Sudáfrica,
tierra de pólvora y de sangre/Javier Reverte, escritor.
ABC
| 10 de diciembre de 2013
Pocas
veces el mundo ha mostrado un acuerdo tan unánime, para homenajear sin reservas
a una figura histórica, como en el caso de Nelson Mandela. Y pocas veces un
hombre ha merecido tal reconocimiento. Eche el lector una mirada a la historia
del pasado siglo XX y busque alguien semejante entre los políticos. No será
fácil encontrarlo, por no decir imposible.
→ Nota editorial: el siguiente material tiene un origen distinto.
(** * GitShame Roaster API: the rule engines and the prompt builder

    A shallow embedding of [server/main.py]: the fallback roast generator
    ([generate_fallback_roasts]), the roastability scorer
    ([analyze_roast_potential]), the prompt builder ([create_roast_prompt])
    and the [/generate-roasts] handler ([generate_roasts]).

    The five analysis bundles are [Dict[str, Any]] in the source, so the
    embedding keeps them dynamically typed: a JSON-shaped [value], Python's
    operators on it, and a [result] that is either a value or a raised
    exception.  The operators are those of CPython 3.11, with the
    interpreter's settings at their defaults. *)

From Stdlib Require Import ZArith List String Ascii Bool Lia Floats DecimalString.
Import ListNotations.

Set Warnings "-inexact-float,-register-all".

Local Open Scope string_scope.
Local Open Scope Z_scope.

(** ** Values, exceptions, results *)

(** What [json] hands to a field typed [Any]: [None], [bool], [int], [float],
    [str], [list] and [dict].  A [dict] keeps its insertion order, so it is an
    association list (keys are distinct in a real [dict]; [lookup] reads the
    first binding).  A [str] is its UTF-8 bytes. *)
Inductive value : Type :=
| VNone
| VBool (b : bool)
| VInt (z : Z)
| VFloat (f : float)
| VStr (s : string)
| VList (l : list value)
| VDict (d : list (string * value)).

Definition dict : Type := list (string * value).

(** The exceptions the modelled code can meet; all are subclasses of
    [Exception].  [ServiceError] stands for whatever the generative-AI client
    raises. *)
Inductive exn : Type :=
| TypeError
| AttributeError
| ValueError
| OverflowError
| HTTPException (status_code : Z) (detail : string)
| ServiceError (what : string).

Inductive result (A : Type) : Type :=
| Ok (a : A)
| Raise (e : exn).

Arguments Ok {A} a.
Arguments Raise {A} e.

Definition bind {A B : Type} (r : result A) (k : A -> result B) : result B :=
  match r with
  | Ok a => k a
  | Raise e => Raise e
  end.
(** Lines 139-191.  [uploaded_file] is what [st.file_uploader] returned. *)
Definition main (uploaded_file : option UploadedFile) (s : service) : main_run :=
  match uploaded_file with
  | None =>
      {| main_outcome := Ok tt; main_service := s; main_calls := page_header |}
  | Some f =>
      match encode_image f with
      | Raise e =>
          {| main_outcome := Raise e;
             main_service := s;
             main_calls := (page_header ++ upload_calls f)%list |}
      | Ok image_base64 =>
          let run :=
            get_roof_analysis_from_ai prompt_text service create json_loads
              image_base64 s in
          let (shown, ended) :=
            ai_analysis_result ←
              ((map St_error (shown_errors service run), outcome service run)
               : ui pyval);
            show_result ai_analysis_result in
          {| main_outcome := ended;
             main_service := service_after service run;
             main_calls :=
               (page_header ++ upload_calls f
                ++ [St_spinner_enter
                      "Analyzing rooftop with AI... This may take a moment."]
                ++ shown ++ [St_spinner_exit])%list |}
      end
  end.

End Main.

(** ** Auxiliary definitions for the statements *)

(** The text a field contributes before lowercasing: the stored string, or
    the default ['N/A'] when the key is absent.  A value that is not a
    string contributes none. *)
Definition field_text (d : gmap string pyval) (key : string) : option string :=
  match d !! key with
  | None => Some "N/A"
  | Some (PStr s) => Some s
  | Some _ => None
  end.

(** A key of the record is usable by the engine when it is absent or holds
    text. *)
Definition text_or_absent (d : gmap string pyval) (key : string) : Prop :=
  d !! key = None \/ exists t, d !! key = Some (PStr t).

(** The arithmetic that follows the two lookups (lines 95-137), as a
    function of the looked-up area and factor. *)
Definition estimate_from (sq_ft : Z) (production_factor : float)
  : result NumericEstimate :=
  count ← panel_count sq_ft;
  let wattage := count * PANEL_WATTAGE in
  kwh ← yearly_kwh wattage production_factor;
  cost ← system_cost wattage;
  savings ← PyNum.mul kwh (NFloat AVG_ELECTRICITY_RATE_PER_KWH);
  roi ← roi_years cost savings;
  Ok {| estimated_usable_sq_ft := sq_ft;
        estimated_panel_count := count;
        estimated_system_wattage := wattage;
        estimated_yearly_kwh := kwh;
        estimated_system_cost := cost;
        estimated_yearly_savings := savings;
        estimated_roi_years := roi |}.

(** The cost as the specification simplifies it: [wattage * 70.00]. *)
Definition system_cost_simplified (estimated_system_wattage : Z) : result pynum :=
  PyNum.mul (NInt estimated_system_wattage) (NFloat PANEL_COST_PER_WATT).

(** Sample analysis records. *)
Definition large_excellent : gmap string pyval :=
  {[ "roof_shape" := PStr "rectangular";
     "main_obstacles" := PList [PStr "chimney"; PStr "vent"];
     "sunlight_exposure" := PStr "Excellent";
     "usable_area_qualitative" := PStr "Large";
     "overall_assessment" := PStr "Well suited." ]}.

Definition large_excellent_other_notes : gmap string pyval :=
  {[ "roof_shape" := PStr "L-shaped";
     "main_obstacles" := PList [];
     "sunlight_exposure" := PStr "Excellent";
     "usable_area_qualitative" := PStr "Large" ]}.

Definition small_poor : gmap string pyval :=
  {[ "sunlight_exposure" := PStr "poor - significant shading";
     "usable_area_qualitative" := PStr "small" ]}.

Definition unknown_good : gmap string pyval :=
  {[ "sunlight_exposure" := PStr "good";
     "usable_area_qualitative" := PStr "unknown" ]}.

(** A record without area, whose sunlight exposure names no keyword. *)
Definition cloudy_without_area : gmap string pyval :=
  {[ "roof_shape" := PStr "complex";
     "sunlight_exposure" := PStr "Cloudy most of the day" ]}.
Lemma update_loop_known (id : nat) (fs : list scanner.File) (s : FileSet)
    (m : option (gmap string key)) :
  remoteKey s !! id = Some m →
  (∀ f, f ∈ fs → mapget m (scanner.Name f) = Some (keyFor f)) →
  update_loop id fs s = Ok s.
Proof.
  intros Hslot. induction fs as [|f fs IH]; intros Hknown; simpl; [done|].
  unfold update_file at 1. rewrite Hslot. simpl.
  rewrite bool_decide_eq_true_2 by (apply Hknown; by left). simpl.
  apply IH. intros g Hg. apply Hknown. by right.
Qed.

(** X8. [Update] counts even when it changes nothing: given only
    descriptors the peer already holds under the same key (or none at
    all), it leaves every table as it was and adds one to the counter. *)
Theorem Update_known_only_counts (id : nat) (fs : list scanner.File) (s : FileSet)
    (m : option (gmap string key)) (c : Z) :
  remoteKey s !! id = Some m →
  changes s !! id = Some c →
  (∀ f, f ∈ fs → mapget m (scanner.Name f) = Some (keyFor f)) →
  Update id fs s = Ok (with_counter id (wrap_u64 (c + 1)) s).
Proof.
  intros Hslot Hc Hknown. unfold Update, update, index. rewrite Hslot. simpl.
  rewrite (update_loop_known id fs s m Hslot Hknown). simpl.
  unfold bump, index. rewrite Hc. reflexivity.
Qed.

Lemma Update_known_only_counts_witness :
  Update 0 [a1] installed_set
  = Ok (with_counter 0 (wrap_u64 (1 + 1)) installed_set).
Proof.
  apply (Update_known_only_counts 0 [a1] installed_set
           (default None (remoteKey installed_set !! 0%nat)) 1).
  - vm_compute. reflexivity.
  - vm_compute. reflexivity.
  - intros f ->%list_elem_of_singleton. vm_compute. reflexivity.
Defined.

(** ** What a peer holds after [Replace] *)

Lemma update_file_slot (cid : nat) (s s' : FileSet) (f : scanner.File)
    (rf : gmap string key) :
  remoteKey s !! cid = Some (Some rf) →
  update_file cid s f = Ok s' →
  remoteKey s' = <[cid := Some (<[scanner.Name f := keyFor f]> rf)]> (remoteKey s).
Proof.
  intros Hslot. unfold update_file. rewrite Hslot. simpl.
  case_bool_decide as Hk.
  - intros [= <-]. rewrite insert_id by done. by rewrite list_insert_id.
  - match goal with
    | |- context [let '(_, _) := ?X in _] => destruct X as [gk' ga']
    end.
    by intros [= <-].
Qed.

Lemma update_loop_slot (cid : nat) (fs : list scanner.File) :
  ∀ (s s' : FileSet) (rf : gmap string key),
    remoteKey s !! cid = Some (Some rf) →
    update_loop cid fs s = Ok s' →
    remoteKey s'
    = <[cid := Some (foldl (λ nf f, <[scanner.Name f := keyFor f]> nf) rf fs)]>
        (remoteKey s).
Proof.
  induction fs as [|f fs IH]; intros s s' rf Hslot; simpl.
  - intros [= <-]. by rewrite list_insert_id.
  - destruct (update_file cid s f) as [s1|] eqn:Hf; simpl; [|discriminate].
    pose proof (update_file_slot cid s s1 f rf Hslot Hf) as H1.
    intros Hloop.
    assert (Hslot1 : remoteKey s1 !! cid = Some (Some (<[scanner.Name f := keyFor f]> rf))).
    { rewrite H1. apply list_lookup_insert_eq. by eapply lookup_lt_Some. }
    rewrite (IH s1 s' _ Hslot1 Hloop). by rewrite H1, list_insert_insert_eq.
Qed.

Lemma replace_slot (cid : nat) (fs : list scanner.File) (s s' : FileSet) :
  replace cid fs s = Ok s' →
  (cid < length (remoteKey s))%nat
  ∧ remoteKey s' = <[cid := Some (index_of fs)]> (remoteKey s).
Proof.
  unfold replace, index.
  destruct (remoteKey s !! cid) as [old|] eqn:Hslot; simpl; [|discriminate].
  unfold update, index. simpl.
  assert (Hlt : (cid < length (remoteKey s))%nat) by (by eapply lookup_lt_Some).
  rewrite list_lookup_insert_eq by done. simpl. intros Hloop. split; [done|].
  apply update_loop_slot with (rf := ∅) in Hloop.
  - simpl in Hloop. by rewrite list_insert_insert_eq in Hloop.
  - simpl. by apply list_lookup_insert_eq.
Qed.

Lemma keyFor_not_zero (f : scanner.File) : keyFor f ≠ zero_key.
Proof.
  intros H. apply (f_equal Hash) in H. rewrite keyFor_Hash in H.
  vm_compute in H. discriminate H.
Qed.

Lemma equals_true_bindings (id : nat) (fs : list scanner.File) (s : FileSet) :
  equals id fs s = Ok true →
  length (range_of (default None (remoteKey s !! id))) = length fs
  ∧ ∀ f, f ∈ fs → peer_key s id (scanner.Name f) = Some (keyFor f).
Proof.
  unfold equals, index, peer_key.
  destruct (remoteKey s !! id) as [sl|]; simpl; [|discriminate].
  case_bool_decide as Hlen; [discriminate|]. intros [= Hall].
  split; [simpl; lia|].
  intros f Hf. rewrite forallb_forall in Hall.
  specialize (Hall f (proj1 (list_elem_of_In _ _) Hf)).
  apply bool_decide_eq_true in Hall.
  destruct (mapget sl (scanner.Name f)) as [k|]; simpl in Hall; [by rewrite Hall|].
  by destruct (keyFor_not_zero f).
Qed.

Lemma index_of_lookup (fs : list scanner.File) (f : scanner.File) :
  one_key_per_name fs → f ∈ fs →
  index_of fs !! scanner.Name f = Some (keyFor f).
Proof.
  unfold index_of. induction fs as [|g fs IH] using rev_ind; intros Hone Hf.
  - by apply elem_of_nil in Hf.
  - rewrite foldl_snoc.
    destruct (decide (scanner.Name g = scanner.Name f)) as [Heq|Hne].
    + rewrite Heq, lookup_insert_eq. f_equal.
      apply Hone; [apply elem_of_app; right; by left|done|done].
    + rewrite lookup_insert_ne by done. apply IH.
      * intros x y Hx Hy. apply Hone; apply elem_of_app; by left.
      * apply elem_of_app in Hf as [Hf|Hf]; [done|].
        apply list_elem_of_singleton in Hf. by subst.
Qed.

Lemma index_of_lookup_None (fs : list scanner.File) (n : string) :
  index_of fs !! n = None ↔ n ∉ scanner.Name <$> fs.
Proof.
  unfold index_of. rewrite new_names_lookup_None, lookup_empty. split.
  - by intros [_ ?].
  - by intros ?.
Qed.

Lemma index_of_size (fs : list scanner.File) :
  NoDup (scanner.Name <$> fs) → size (index_of fs) = length fs.
Proof.
  unfold index_of. induction fs as [|g fs IH] using rev_ind; intros Hnd; [done|].
  rewrite fmap_app in Hnd. apply NoDup_app in Hnd as (Hnd & Hdisj & _).
  rewrite foldl_snoc, length_app. simpl.
  rewrite map_size_insert_None.
  - rewrite IH by done. lia.
  - apply new_names_lookup_None. split; [apply lookup_empty|].
    intros Hin. apply (Hdisj _ Hin). by left.
Qed.

(** A map that binds every name of a duplicate-free list, and has as
    many entries as the list, binds nothing else. *)
Lemma full_map_no_more (m : gmap string key) (names : list string) (n : string) :
  NoDup names → size m = length names →
  (∀ x, x ∈ names → is_Some (m !! x)) →
  n ∉ names → m !! n = None.
Proof.
  intros Hnd Hsize Hall Hn.
  assert (Hsub : (list_to_set names : gset string) ⊆ dom m).
  { intros x Hx%elem_of_list_to_set. by apply elem_of_dom, Hall. }
  assert (Heq : (list_to_set names : gset string) = dom m).
  { apply set_subseteq_size_eq; [done|].
    rewrite size_dom, size_list_to_set by done. lia. }
  apply not_elem_of_dom. rewrite <- Heq. by rewrite elem_of_list_to_set.
Qed.

(** X9. After [Replace] returns, given a list without repeated names,
    the peer holds exactly the list: a name is bound to the key of its
    descriptor, and no other name is bound. *)
Theorem Replace_installs_list (id : nat) (fs : list scanner.File) (s s' : FileSet) :
  NoDup (scanner.Name <$> fs) →
  Replace id fs s = Ok s' →
  ∀ n, peer_key s' id n = index_of fs !! n.
Proof.
  intros Hnd. unfold Replace. case_bool_decide; [discriminate|].
  destruct (equals id fs s) as [[|]|] eqn:Heq; simpl; [| |discriminate].
  - intros [= <-] n. destruct (equals_true_bindings id fs s Heq) as [Hlen Hall].
    destruct (decide (n ∈ scanner.Name <$> fs)) as [Hin|Hnin].
    + apply list_elem_of_fmap in Hin as (f & -> & Hf).
      rewrite (Hall f Hf). symmetry.
      by apply index_of_lookup; [apply distinct_names_one_key|].
    + rewrite (proj2 (index_of_lookup_None fs n) Hnin).
      unfold peer_key in *. destruct (remoteKey s !! id) as [[m|]|]; simpl; [|done|done].
      apply (full_map_no_more m (scanner.Name <$> fs) n Hnd); [| |done].
      * simpl in Hlen. by rewrite length_fmap, <- Hlen, length_map_to_list.
      * intros x (f & -> & Hf)%list_elem_of_fmap. specialize (Hall f Hf).
        simpl in Hall. by rewrite Hall.
  - destruct (bump id s) as [s1|] eqn:Hb; simpl; [|discriminate].
    intros [Hlt Hrep]%replace_slot n. unfold peer_key. rewrite Hrep.
    by rewrite list_lookup_insert_eq.
Qed.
Ahora que le llueven los homenajes,
que sus funerales van a constituir un acontecimiento universal y que los
periódicos del mundo se vuelcan en exaltar su legado, me viene a la memoria un
día de 1997 en que, recorriendo África en un largo viaje –que había comenzado
justamente en Sudáfrica–, me detuve a comer en el humilde comedor de una
aldeúcha de Tanzania. Me atendió una muchacha que se expresaba en un torpe
inglés. No había carta, por supuesto, y lo único que ofrecían era pollo frito
con cerveza caliente. Mientras comía, la chica se sentó cerca y comenzó a
decirme palabras en «swahili», señalando objetos, y yo las repetía traducidas
al español, una suerte de juego que les encanta a los tanzanos. Después, logré
entender que me preguntaba de dónde venía. Y al decirle que desde Sudáfrica, la
joven adoptó un gesto serio, casi místico, y dijo: «Mandela is my father».
Suelo
echar mano de esa pequeña anécdota para explicar que la gente, incluso la más
analfabeta y humilde, sabe muy bien distinguir la libertad de la esclavitud y a
quien defiende la libertad de quien los oprime. Aquella muchacha sin cultura
conocía muy bien lo que significaba Mandela para los africanos.
Llueven
justos elogios sobre este hombre inigualable, quizás el mejor estadista del
siglo XX, en cuya colosal estatura histórica destaca, sobre todo, su
infatigable lucha contra el appartheid, uno de los sistemas políticos más
infames concebidos por el ser humano. Supo tender la mano al adversario para
lograr acuerdos que parecían imposibles, pero sin renunciar a sus principios.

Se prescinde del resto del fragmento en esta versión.